Estatais federais ampliam riscos fiscais, alerta IFI
As empresas estatais federais estão elevando os riscos fiscais da União, segundo relatório divulgado nesta sexta-feira pela Instituição Fiscal Independente (IFI). O documento aponta que a dívida bruta dessas empresas chegou a R$ 700 bilhões em 2025, um aumento de 12% em relação ao ano anterior, e que o Tesouro Nacional pode ser chamado a fazer aportes adicionais para cobrir déficits operacionais.
Dívida cresce e pressiona contas públicas
De acordo com o IFI, o endividamento das estatais não financeiras alcançou R$ 700 bilhões, equivalente a 6,5% do PIB. O relatório destaca que, apesar de algumas empresas terem melhorado sua eficiência, o conjunto das estatais ainda apresenta fragilidades, especialmente nos setores de energia e logística. “A situação fiscal das estatais requer monitoramento constante, pois eventuais problemas podem se transferir para o setor público consolidado”, afirmou o diretor do IFI, Felipe Salto.

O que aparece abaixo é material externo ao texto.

(** With the product and the sum contracted into a fused multiply-add the
    expression is not symmetric in i and j: the entry (0, 1) keeps the
    rounding error of the product that the entry (1, 0) rounds away. *)
Lemma basis_entry_contracted_asymmetric :
  ∃ basisL basisR area,
    is_zero area = false ∧
    basis_entry basisL basisR area 0 1 = basis_entry basisL basisR area 1 0 ∧
    basis_entry_contracted basisL basisR area 0 1 ≠ basis_entry_contracted basisL basisR area 1 0.
Proof.
  exists (Vec3 0x1.0000000000001p0 0x1.0000000000002p0 0),
         (Vec3 (-1) 0x1.0000000000001p0 0), 1%float.
  split; [done|]. split; [by vm_compute|].
  intros Heq. apply (f_equal is_zero) in Heq. by vm_compute in Heq.
Qed.

(** * The connectivity scan *)

Section check_vertex_facts.
Variables (m : mjModel) (instance f0 : Z) (v : ptr Z).

(** The three ways the test of a vertex can go. *)
Lemma check_vertex_world i k :
  vertex_bodyid m f0 v i = Some 0 →
  check_vertex m instance f0 v i k = Done tt k.
Proof. intros Hb. unfold check_vertex, bind, lift. by rewrite Hb. Qed.

Lemma check_vertex_own i k bi :
  vertex_bodyid m f0 v i = Some bi →
  rd (body_plugin m) bi = Some instance →
  check_vertex m instance f0 v i k = Done tt k.
Proof.
  intros Hb Hp. unfold check_vertex, bind, lift. rewrite Hb.
  destruct (bi =? 0); [done|]. by rewrite Hp, Z.eqb_refl.
Qed.

Lemma check_vertex_foreign i k bi bp :
  vertex_bodyid m f0 v i = Some bi → bi ≠ 0 →
  rd (body_plugin m) bi = Some bp → bp ≠ instance →
  check_vertex m instance f0 v i k = Fatal (BodyWithoutPlugin bi instance) k.
Proof.
  intros Hb Hn Hp Hne. unfold check_vertex, bind, lift. rewrite Hb.
  destruct (Z.eqb_spec bi 0); [done|]. rewrite Hp.
  by destruct (Z.eqb_spec bp instance).
Qed.

Lemma check_vertex_Done i k k' : check_vertex m instance f0 v i k = Done tt k' → k' = k.
Proof.
  unfold check_vertex, bind, lift, ret, mju_error.
  destruct (vertex_bodyid m f0 v i) as [bi|]; [|done].
  destruct (bi =? 0); [by intros [= <-]|].
  destruct (rd (body_plugin m) bi) as [bp|]; [|done].
  destruct (bp =? instance); [by intros [= <-]|done].
Qed.

(** The fatal error names a body other than the world whose plugin is not
    the instance under construction, and leaves the storage as it was. *)
Lemma check_vertex_Fatal i k e k' :
  check_vertex m instance f0 v i k = Fatal e k' →
  k' = k ∧
  ∃ bi bp,
    vertex_bodyid m f0 v i = Some bi ∧ bi ≠ 0 ∧
    rd (body_plugin m) bi = Some bp ∧ bp ≠ instance ∧
    e = BodyWithoutPlugin bi instance.
Proof.
  unfold check_vertex, bind, lift, ret, mju_error.
  destruct (vertex_bodyid m f0 v i) as [bi|] eqn:Hb; [|done].
  destruct (Z.eqb_spec bi 0); [done|].
  destruct (rd (body_plugin m) bi) as [bp|] eqn:Hp; [|done].
  destruct (Z.eqb_spec bp instance); [done|].
  intros [= <- <-]. split; [done|]. exists bi, bp. done.
Qed.

Lemma check_loop_Done n : ∀ i k k',
  for_build n i (check_vertex m instance f0 v) k = Done tt k' → k' = k.
Proof.
  induction n as [|n IH]; intros i k k'; cbn [for_build]; [by intros [= <-]|].
  intros ([] & k1 & ->%check_vertex_Done & Hr)%bind_Done. by apply IH in Hr.
Qed.
End check_vertex_facts.

Section for_build_facts.
Variable body : Z → build unit.

Lemma for_build_S n i k :
  for_build (S n) i body k
  = match body i k with
    | Done _ k1 => for_build n (i + 1) body k1
    | Fatal e k1 => Fatal e k1
    | Undefined => Undefined
    end.
Proof. reflexivity. Qed.

(** A loop that stops in [mju_error] completed the iterations before the
    failing one. *)
Lemma for_build_Fatal n : ∀ i k e k',
  for_build n i body k = Fatal e k' →
  ∃ j k1, (j < n)%nat ∧
          for_build j i body k = Done tt k1 ∧ body (i + Z.of_nat j) k1 = Fatal e k'.
Proof.
  induction n as [|n IH]; intros i k e k'; [done|].
  rewrite for_build_S. destruct (body i k) as [[] k1|e1 k1|] eqn:Hb; [| |done].
  - intros (j & k2 & Hj & Hd & Hf)%IH. exists (S j), k2. split; [lia|].
    rewrite for_build_S, Hb. split; [done|]. by replace (i + Z.of_nat (S j)) with (i + 1 + Z.of_nat j) by lia.
  - intros [= <- <-]. exists 0%nat, k. split; [lia|]. split; [done|].
    by replace (i + Z.of_nat 0) with i by lia.
Qed.

(** Conversely, the first failing iteration ends the loop. *)
Lemma for_build_stop n j i k k1 e k' :
  (j < n)%nat → for_build j i body k = Done tt k1 →
  body (i + Z.of_nat j) k1 = Fatal e k' →
  for_build n i body k = Fatal e k'.
Proof.
  revert j i k. induction n as [|n IH]; intros j i k Hj Hd Hf; [lia|].
  rewrite for_build_S. destruct j as [|j].
  - injection Hd as <-. replace (i + Z.of_nat 0) with i in Hf by lia. by rewrite Hf.
  - rewrite for_build_S in Hd. destruct (body i k) as [[] k2|e2 k2|]; [|done|done].
    apply (IH j); [lia|done|]. by replace (i + 1 + Z.of_nat j) with (i + Z.of_nat (S j)) by lia.
Qed.

Lemma for_build_pure n : ∀ i k,
  (∀ j, i ≤ j < i + Z.of_nat n → body j k = Done tt k) →
  for_build n i body k = Done tt k.
Proof.
  induction n as [|n IH]; intros i k Hb; [done|].
  rewrite for_build_S, Hb by lia. apply IH. intros j Hj. apply Hb. lia.
Qed.
End for_build_facts.

Section build_element_facts.
Context `{Host}.
Variables (m : mjModel) (instance : Z) (nu E thick : mjtNum) (f0 : Z).
Variables (body_pos : ptr mjtNum) (elem : ptr Z).

(** An element can only stop in [mju_error] in its vertex test, before it
    touches the stiffness storage. *)
Lemma build_element_Fatal t k e k' :
  build_element m instance nu E thick f0 body_pos elem t k = Fatal e k' →
  k' = k ∧
  ∃ dim i bi bp,
    rd (flex_dim m) f0 = Some dim ∧ 0 ≤ i < kNumVerts ∧
    vertex_bodyid m f0 (ptr_add elem ((dim + 1) * t)) i = Some bi ∧ bi ≠ 0 ∧
    rd (body_plugin m) bi = Some bp ∧ bp ≠ instance ∧
    e = BodyWithoutPlugin bi instance.
Proof.
  unfold build_element. intros (dim & Hdim & Hc)%bind_lift_Fatal.
  apply bind_Fatal in Hc as [Hloop|([] & k1 & Hloop & Hc)].
  - apply for_build_Fatal in Hloop as (j & k1 & Hj & Hd & Hf).
    apply check_loop_Done in Hd as ->.
    apply check_vertex_Fatal in Hf as (-> & bi & bp & Hb & Hn & Hp & Hne & ->).
    split; [done|]. exists dim, (0 + Z.of_nat j), bi, bp.
    unfold kNumVerts in *. split; [done|]. split; [lia|]. done.
  - exfalso. apply bind_lift_Fatal in Hc as (volume & _ & Hc).
    apply bind_lift_Fatal in Hc as (basis & _ & Hc).
    apply bind_lift_Fatal in Hc as (adr & _ & Hc).
    by destruct (MetricTensor _ _ _ _ _).
Qed.

(** The first vertex of an element that fails the test stops the element
    with the storage as it found it. *)
Lemma build_element_stop t k dim i bi bp :
  rd (flex_dim m) f0 = Some dim →
  0 ≤ i < kNumVerts →
  (∀ j, 0 ≤ j < i →
     check_vertex m instance f0 (ptr_add elem ((dim + 1) * t)) j k = Done tt k) →
  vertex_bodyid m f0 (ptr_add elem ((dim + 1) * t)) i = Some bi → bi ≠ 0 →
  rd (body_plugin m) bi = Some bp → bp ≠ instance →
  build_element m instance nu E thick f0 body_pos elem t k
  = Fatal (BodyWithoutPlugin bi instance) k.
Proof.
  intros Hdim Hi Hbefore Hb Hn Hp Hne. unfold build_element.
  unfold bind at 1. unfold lift at 1. rewrite Hdim.
  unfold bind at 1.
  rewrite (for_build_stop _ (Z.to_nat kNumVerts) (Z.to_nat i) 0 k k
             (BodyWithoutPlugin bi instance) k); [done|unfold kNumVerts in *; lia| |].
  - apply for_build_pure. intros j Hj. apply Hbefore. lia.
  - replace (0 + Z.of_nat (Z.to_nat i)) with i by lia. by eapply check_vertex_foreign.
Qed.

(** What a completed element did: the tensor assembly received the two
    coefficients computed from the area of the element. *)
Lemma build_element_Done t k k' :
  build_element m instance nu E thick f0 body_pos elem t k = Done tt k' →
  ∃ dim volume basis adr,
    rd (flex_dim m) f0 = Some dim ∧
    ComputeVolume body_pos (ptr_add elem ((dim + 1) * t)) = Some volume ∧
    mapM (edge_basis body_pos (ptr_add elem ((dim + 1) * t)) volume) (seqZ 0 kNumEdges)
      = Some basis ∧
    rd (flex_elemadr m) f0 = Some adr ∧
    MetricTensor (k, 21 * adr) t (mu E nu volume thick) (la E nu volume thick) basis = Some k'.
Proof.
  unfold build_element. intros (dim & Hdim & Hc)%bind_lift_Done.
  apply bind_Done in Hc as ([] & k1 & ->%check_loop_Done & Hc).
  apply bind_lift_Done in Hc as (volume & Hv & Hc).
  apply bind_lift_Done in Hc as (basis & Hb & Hc).
  apply bind_lift_Done in Hc as (adr & Ha & Hc).
  destruct (MetricTensor _ _ _ _ _) as [k2|] eqn:Hm; [|done]. injection Hc as <-.
  exists dim, volume, basis, adr. done.
Qed.
End build_element_facts.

Necessidade de aportes do Tesouro
A IFI estima que, sem ajustes, as estatais podem demandar aportes do Tesouro de até R$ 30 bilhões nos próximos dois anos. O relatório cita a Petrobras e a Eletrobras como exemplos de empresas que, embora tenham reduzido dívidas, ainda enfrentam desafios de governança e investimentos. “O risco fiscal não é iminente, mas a trajetória preocupa, especialmente em um cenário de juros altos e crescimento econômico moderado”, acrescentou Salto.
Impacto no arcabouço fiscal
O documento alerta que o aumento dos riscos fiscais das estatais pode comprometer o cumprimento das metas do novo arcabouço fiscal, que prevê déficit zero em 2026. O IFI recomenda que o governo adote medidas de transparência e controle, como a publicação trimestral de relatórios de risco fiscal das estatais. “Sem maior disciplina, o risco de contágio para as contas públicas é real”, conclui o relatório.